#### [PROVIDED DATA]
====
(* ===== verification/Driver.v ===== *)
(** * The driver interface

    The function-pointer table of src/db_driver.h.  A backend is a record of
    operations on a state [D] that stands for the database library and what it
    keeps (connections, prepared statements, the data); [DriverLaws] states
    what the library's own code relies on. *)

From Stdlib Require Import Strings.Byte.
From S2P Require Import Prelude PgText Types.

Inductive C2SqlDialect : Type :=
  | C2SQL_DIALECT_SQLITE
  | C2SQL_DIALECT_POSTGRES.

#[global] Instance C2SqlDialect_eq_dec : EqDecision C2SqlDialect.
Proof. solve_decision. Defined.

(** The value bound to a parameter or held by a column of a result row; a
    double is its 64-bit pattern. *)
Inductive Cell : Type :=
  | CNull
  | CInt (v : Z)
  | CReal (v : Z)
  | CText (s : list byte)
  | CBlob (s : list byte).

Definition is_null (c : Cell) : bool := match c with CNull => true | _ => false end.

(** A double is passed around as its 64-bit pattern.  A [const char *] or
    [const void *] argument is the memory it points to ([None] is NULL); an
    output parameter is a component of the result, and [step]'s is [None] when
    the driver leaves it unwritten. *)

Record SqlRDBDriver (D : Type) : Type := MkDriver {
  drv_name : string;
  drv_dialect : C2SqlDialect;
  drv_open : string → M D (SqlRDBResult * ptr);
  drv_close : ptr → M D SqlRDBResult;
  drv_exec : ptr → string → M D SqlRDBResult;
  drv_prepare : ptr → string → M D (SqlRDBResult * ptr);
  drv_bind_int64 : ptr → Z → Z → M D SqlRDBResult;
  drv_bind_int32 : ptr → Z → Z → M D SqlRDBResult;
  drv_bind_real : ptr → Z → Z → M D SqlRDBResult;
  drv_bind_text : ptr → Z → option (list byte) → Z → M D SqlRDBResult;
  drv_bind_blob : ptr → Z → option (list byte) → Z → M D SqlRDBResult;
  drv_bind_null : ptr → Z → M D SqlRDBResult;
  drv_step : ptr → M D (SqlRDBResult * option bool);
  drv_column_int64 : ptr → Z → M D (SqlRDBResult * Z);
  drv_column_int32 : ptr → Z → M D (SqlRDBResult * Z);
  drv_column_real : ptr → Z → M D (SqlRDBResult * Z);
  drv_column_text : ptr → Z → M D (SqlRDBResult * (option (list byte) * Z));
  drv_column_blob : ptr → Z → M D (SqlRDBResult * (option (list byte) * Z));
  drv_column_isnull : ptr → Z → M D (SqlRDBResult * bool);
  drv_reset : ptr → M D SqlRDBResult;
  drv_finalize : ptr → M D SqlRDBResult;
  drv_begin : ptr → M D SqlRDBResult;
  drv_commit : ptr → M D SqlRDBResult;
  drv_rollback : ptr → M D SqlRDBResult;
  drv_savepoint : ptr → string → M D SqlRDBResult;
  drv_release_sp : ptr → string → M D SqlRDBResult;
  drv_rollback_sp : ptr → string → M D SqlRDBResult;
  drv_changes : ptr → M D Z;
}.
Arguments drv_name {D}.
Arguments drv_dialect {D}.
Arguments drv_open {D}.
Arguments drv_close {D}.
Arguments drv_exec {D}.
Arguments drv_prepare {D}.
Arguments drv_bind_int64 {D}.
Arguments drv_bind_int32 {D}.
Arguments drv_bind_real {D}.
Arguments drv_bind_text {D}.
Arguments drv_bind_blob {D}.
Arguments drv_bind_null {D}.
Arguments drv_step {D}.
Arguments drv_column_int64 {D}.
Arguments drv_column_int32 {D}.
Arguments drv_column_real {D}.
Arguments drv_column_text {D}.
Arguments drv_column_blob {D}.
Arguments drv_column_isnull {D}.
Arguments drv_reset {D}.
Arguments drv_finalize {D}.
Arguments drv_begin {D}.
Arguments drv_commit {D}.
Arguments drv_rollback {D}.
Arguments drv_savepoint {D}.
Arguments drv_release_sp {D}.
Arguments drv_rollback_sp {D}.
Arguments drv_changes {D}.

(** ** What the callers rely on

    What can be seen of the state of a driver: the statements that are prepared
    and not finalized, those of each connection, the connections that are open,
    and whether what the driver keeps for itself is in order. *)
Record View (D : Type) : Type := MkView {
  v_stmts : D → gset ptr;
  v_stmts_of : ptr → D → gset ptr;
  v_conns : D → gset ptr;
  v_good : D → Prop;
}.
Arguments MkView {D}.
Arguments v_stmts {D}.
Arguments v_stmts_of {D}.
Arguments v_conns {D}.
Arguments v_good {D}.

(** The connections are the same, and each has the statements it had. *)
Definition still {D} (v : View D) (d d' : D) : Prop :=
  v_conns v d' = v_conns v d ∧ ∀ c, v_stmts_of v c d' = v_stmts_of v c d.

(** The same, but for the statement [p], which may come or go. *)
Definition still_but {D} (v : View D) (p : ptr) (d d' : D) : Prop :=
  v_conns v d' = v_conns v d ∧ ∀ c, v_stmts_of v c d' ∖ {[p]} = v_stmts_of v c d ∖ {[p]}.

(** No connection is opened or closed, and none gets statements. *)
Definition calm {D} (v : View D) (d d' : D) : Prop :=
  v_conns v d' = v_conns v d ∧ ∀ c, v_stmts_of v c d' ⊆ v_stmts_of v c d.

Lemma still_refl {D} (v : View D) d : still v d d.
Proof. done. Qed.

Lemma still_trans {D} (v : View D) d1 d2 d3 : still v d1 d2 → still v d2 d3 → still v d1 d3.
Proof. intros [H1 H2] [H3 H4]. split; [congruence|]. intros c. by rewrite H4. Qed.

Lemma still_calm {D} (v : View D) d d' : still v d d' → calm v d d'.
Proof. intros [H1 H2]. split; [done|]. intros c. by rewrite H2. Qed.

Lemma calm_refl {D} (v : View D) d : calm v d d.
Proof. done. Qed.

Lemma calm_trans {D} (v : View D) d1 d2 d3 : calm v d1 d2 → calm v d2 d3 → calm v d1 d3.
Proof.
  intros [H1 H2] [H3 H4]. split; [congruence|]. intros c. etrans; [apply H4|apply H2].
Qed.
Lemma still_but_still {D} (v : View D) p d d' : still v d d' → still_but v p d d'.
Proof. intros [H1 H2]. split; [done|]. intros c. by rewrite H2. Qed.
#[export] Hint Resolve calm_refl still_refl still_calm still_but_still : c2sql.

(** From [d] the operation is defined and neither opens nor closes anything. *)
Definition keeps {D A} (v : View D) (m : M D A) (d : D) : Prop :=
  ∃ a d', m d = Some (a, d') ∧ v_stmts v d' = v_stmts v d ∧ still v d d'.

(** The length a driver returns with a buffer is one the buffer has. *)
Definition buffer_ok (q : option (list byte)) (n : Z) : Prop :=
  0 ≤ n ∧ ∀ bs, q = Some bs → n ≤ Z.of_nat (length bs).

(** The length a caller passes with a buffer is one the buffer has and an int
    can hold (-1 asks for the length of a C string). *)
Definition arg_ok (v : option (list byte)) (n : Z) : Prop :=
  ∀ bs, v = Some bs → n ≤ Z.of_nat (length bs) ∧ n ≤ INT_MAX.

(** A text with a statement in it: it starts with a letter, and the numbers of
    its parameters are ones an int can hold. *)
Definition sql_text (d : C2SqlDialect) (sql : string) : Prop :=
  match sql with String c _ => isalpha c = true | EmptyString => False end ∧
  (d = C2SQL_DIALECT_POSTGRES → is_Some (pg_count_params sql)).

Class DriverLaws {D : Type} (drv : SqlRDBDriver D) := {
  view : View D;
  prepare_law c sql d : c ∈ v_conns view d → sql_text (drv_dialect drv) sql → ∃ r p d',
    drv_prepare drv c sql d = Some ((r, p), d') ∧
    if res_ok r then p ≠ NULL ∧ (p ∉ v_stmts view d) ∧ v_stmts view d' = {[p]} ∪ v_stmts view d ∧ still_but view p d d'
    else v_stmts view d' = v_stmts view d ∧ still view d d';
  finalize_law p d : p ∈ v_stmts view d → ∃ r d',
    drv_finalize drv p d = Some (r, d') ∧ v_stmts view d' = v_stmts view d ∖ {[p]} ∧ calm view d d' ∧ still_but view p d d';
  bind_int64_law p i v d : p ∈ v_stmts view d → keeps view (drv_bind_int64 drv p i v) d;
  bind_int32_law p i v d : p ∈ v_stmts view d → keeps view (drv_bind_int32 drv p i v) d;
  bind_real_law p i v d : p ∈ v_stmts view d → keeps view (drv_bind_real drv p i v) d;
  bind_text_law p i v n d : p ∈ v_stmts view d → arg_ok v n → keeps view (drv_bind_text drv p i v n) d;
  bind_blob_law p i v n d : p ∈ v_stmts view d → 0 ≤ n → arg_ok v n → keeps view (drv_bind_blob drv p i v n) d;
  bind_null_law p i d : p ∈ v_stmts view d → keeps view (drv_bind_null drv p i) d;
  step_law p d : p ∈ v_stmts view d → keeps view (drv_step drv p) d;
  column_int64_law p i d : p ∈ v_stmts view d → keeps view (drv_column_int64 drv p i) d;
  column_int32_law p i d : p ∈ v_stmts view d → keeps view (drv_column_int32 drv p i) d;
  column_real_law p i d : p ∈ v_stmts view d → keeps view (drv_column_real drv p i) d;
  column_text_law p i d : p ∈ v_stmts view d → ∃ r q n d',
    drv_column_text drv p i d = Some ((r, (q, n)), d') ∧ v_stmts view d' = v_stmts view d ∧
    still view d d' ∧ buffer_ok q n;
  column_blob_law p i d : p ∈ v_stmts view d → ∃ r q n d',
    drv_column_blob drv p i d = Some ((r, (q, n)), d') ∧ v_stmts view d' = v_stmts view d ∧
    still view d d' ∧ buffer_ok q n;
  column_isnull_law p i d : p ∈ v_stmts view d → keeps view (drv_column_isnull drv p i) d;
  reset_law p d : p ∈ v_stmts view d → keeps view (drv_reset drv p) d;
  exec_law c sql d : c ∈ v_conns view d → keeps view (drv_exec drv c sql) d;
  begin_law c d : c ∈ v_conns view d → keeps view (drv_begin drv c) d;
  commit_law c d : c ∈ v_conns view d → keeps view (drv_commit drv c) d;
  rollback_law c d : c ∈ v_conns view d → keeps view (drv_rollback drv c) d;
  savepoint_law c n d : c ∈ v_conns view d → keeps view (drv_savepoint drv c n) d;
  release_sp_law c n d : c ∈ v_conns view d → keeps view (drv_release_sp drv c n) d;
  rollback_sp_law c n d : c ∈ v_conns view d → keeps view (drv_rollback_sp drv c n) d;
  changes_law c d : c ∈ v_conns view d → keeps view (drv_changes drv c) d;
}.

Abbreviation stmts := (v_stmts view).
Abbreviation stmts_of := (v_stmts_of view).
Abbreviation conns := (v_conns view).
Abbreviation good := (v_good view).

(** Opening and closing connections. *)
Class ConnLaws {D : Type} (drv : SqlRDBDriver D) `{!DriverLaws drv} := {
  conns_good c d : c ∈ conns d → good d;
  open_law dsn d : good d → ∃ r c d',
    drv_open drv dsn d = Some ((r, c), d') ∧ good d' ∧ stmts d' = stmts d ∧
    if res_ok r then c ≠ NULL ∧ (c ∉ conns d) ∧ conns d' = {[c]} ∪ conns d ∧
      stmts_of c d' = ∅
    else conns d' = conns d;
  close_law c d : c ∈ conns d → ∃ r d',
    drv_close drv c d = Some (r, d') ∧ good d' ∧ conns d' = conns d ∖ {[c]} ∧
    stmts d' ⊆ stmts d ∧ stmts d ∖ stmts_of c d ⊆ stmts d';
}.

(** A result set is finite: [rows_left p d] rows, at most [N], are still to
    come from the statement [p]; each step that returns a row uses one up, and
    reading the current row none. *)
Class FiniteRows {D : Type} (drv : SqlRDBDriver D) `{!DriverLaws drv} (N : nat) := {
  rows_left : ptr → D → nat;
  rows_bound p d : p ∈ stmts d → (rows_left p d ≤ N)%nat;
  step_rows p d r d' : p ∈ stmts d →
    drv_step drv p d = Some ((r, Some true), d') → res_ok r = true →
    (rows_left p d' < rows_left p d)%nat;
  text_rows p i d x d' : drv_column_text drv p i d = Some (x, d') → rows_left p d' = rows_left p d;
  int32_rows p i d x d' : drv_column_int32 drv p i d = Some (x, d') → rows_left p d' = rows_left p d;
}.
====
#### [EXERCISE]
Reproduce each line of the data containing the word "split".

#### [RESULT OF THIS EXERCISE]
Proof. intros [H1 H2] [H3 H4]. split; [congruence|]. intros c. by rewrite H4. Qed.
Proof. intros [H1 H2]. split; [done|]. intros c. by rewrite H2. Qed.
  intros [H1 H2] [H3 H4]. split; [congruence|]. intros c. etrans; [apply H4|apply H2].
Proof. intros [H1 H2]. split; [done|]. intros c. by rewrite H2. Qed.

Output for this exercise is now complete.